#### Work order:
From the first line of the records down to the one that holds "End EnumerateOrder.", transcribe each line exactly and add nothing.

#### Excerpted records:
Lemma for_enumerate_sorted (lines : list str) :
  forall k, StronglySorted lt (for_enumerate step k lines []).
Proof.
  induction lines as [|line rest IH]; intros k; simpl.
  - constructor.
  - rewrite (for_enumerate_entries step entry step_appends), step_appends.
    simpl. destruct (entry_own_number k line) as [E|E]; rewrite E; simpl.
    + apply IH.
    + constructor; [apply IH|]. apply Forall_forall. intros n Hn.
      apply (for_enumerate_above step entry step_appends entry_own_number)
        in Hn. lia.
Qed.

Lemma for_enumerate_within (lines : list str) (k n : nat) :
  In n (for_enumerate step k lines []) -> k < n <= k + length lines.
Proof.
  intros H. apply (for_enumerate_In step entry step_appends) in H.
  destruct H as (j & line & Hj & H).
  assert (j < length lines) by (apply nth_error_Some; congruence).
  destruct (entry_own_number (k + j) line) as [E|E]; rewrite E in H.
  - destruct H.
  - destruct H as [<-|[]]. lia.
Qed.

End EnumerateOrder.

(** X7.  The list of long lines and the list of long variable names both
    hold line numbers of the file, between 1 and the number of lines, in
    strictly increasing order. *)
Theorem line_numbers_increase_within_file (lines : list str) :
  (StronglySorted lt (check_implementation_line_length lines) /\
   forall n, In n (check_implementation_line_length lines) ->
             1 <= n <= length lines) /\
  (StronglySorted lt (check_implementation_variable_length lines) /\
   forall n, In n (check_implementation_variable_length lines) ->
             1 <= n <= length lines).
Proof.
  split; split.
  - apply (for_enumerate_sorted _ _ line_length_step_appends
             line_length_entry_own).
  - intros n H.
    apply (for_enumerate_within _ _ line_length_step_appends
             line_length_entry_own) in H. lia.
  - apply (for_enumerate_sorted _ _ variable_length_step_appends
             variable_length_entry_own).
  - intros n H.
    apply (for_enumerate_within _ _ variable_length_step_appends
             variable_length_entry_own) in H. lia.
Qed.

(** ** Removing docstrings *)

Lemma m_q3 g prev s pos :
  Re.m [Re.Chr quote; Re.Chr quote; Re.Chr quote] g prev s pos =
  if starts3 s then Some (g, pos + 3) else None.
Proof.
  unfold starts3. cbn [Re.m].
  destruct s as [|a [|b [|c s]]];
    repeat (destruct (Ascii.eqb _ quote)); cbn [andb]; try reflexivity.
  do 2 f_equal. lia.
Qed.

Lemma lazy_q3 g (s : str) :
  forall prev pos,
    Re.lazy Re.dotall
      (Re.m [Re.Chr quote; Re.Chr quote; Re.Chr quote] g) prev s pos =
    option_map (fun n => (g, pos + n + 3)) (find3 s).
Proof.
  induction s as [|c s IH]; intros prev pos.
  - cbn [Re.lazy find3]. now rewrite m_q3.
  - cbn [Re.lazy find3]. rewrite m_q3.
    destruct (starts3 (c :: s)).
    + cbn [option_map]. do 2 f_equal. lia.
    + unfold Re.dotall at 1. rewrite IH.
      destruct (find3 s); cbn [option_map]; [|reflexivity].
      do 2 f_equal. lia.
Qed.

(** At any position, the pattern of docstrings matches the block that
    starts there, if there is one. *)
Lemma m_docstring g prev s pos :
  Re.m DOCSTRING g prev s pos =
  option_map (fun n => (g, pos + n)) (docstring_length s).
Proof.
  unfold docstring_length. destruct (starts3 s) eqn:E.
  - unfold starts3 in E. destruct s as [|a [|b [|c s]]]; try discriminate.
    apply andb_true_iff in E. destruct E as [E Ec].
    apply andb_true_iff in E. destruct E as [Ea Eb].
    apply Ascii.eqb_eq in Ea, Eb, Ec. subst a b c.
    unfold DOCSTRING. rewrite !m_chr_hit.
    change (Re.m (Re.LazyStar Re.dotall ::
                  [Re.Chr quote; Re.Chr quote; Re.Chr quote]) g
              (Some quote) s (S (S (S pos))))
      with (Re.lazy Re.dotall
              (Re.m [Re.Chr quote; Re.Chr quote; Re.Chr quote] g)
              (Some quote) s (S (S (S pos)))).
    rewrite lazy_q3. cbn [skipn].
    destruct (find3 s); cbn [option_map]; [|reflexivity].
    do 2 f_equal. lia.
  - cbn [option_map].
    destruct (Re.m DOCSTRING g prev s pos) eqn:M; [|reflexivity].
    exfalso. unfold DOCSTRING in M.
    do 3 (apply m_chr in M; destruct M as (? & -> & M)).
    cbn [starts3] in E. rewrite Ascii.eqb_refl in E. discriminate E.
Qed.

#### Written solution:
Lemma for_enumerate_sorted (lines : list str) :
  forall k, StronglySorted lt (for_enumerate step k lines []).
Proof.
  induction lines as [|line rest IH]; intros k; simpl.
  - constructor.
  - rewrite (for_enumerate_entries step entry step_appends), step_appends.
    simpl. destruct (entry_own_number k line) as [E|E]; rewrite E; simpl.
    + apply IH.
    + constructor; [apply IH|]. apply Forall_forall. intros n Hn.
      apply (for_enumerate_above step entry step_appends entry_own_number)
        in Hn. lia.
Qed.

Lemma for_enumerate_within (lines : list str) (k n : nat) :
  In n (for_enumerate step k lines []) -> k < n <= k + length lines.
Proof.
  intros H. apply (for_enumerate_In step entry step_appends) in H.
  destruct H as (j & line & Hj & H).
  assert (j < length lines) by (apply nth_error_Some; congruence).
  destruct (entry_own_number (k + j) line) as [E|E]; rewrite E in H.
  - destruct H.
  - destruct H as [<-|[]]. lia.
Qed.

End EnumerateOrder.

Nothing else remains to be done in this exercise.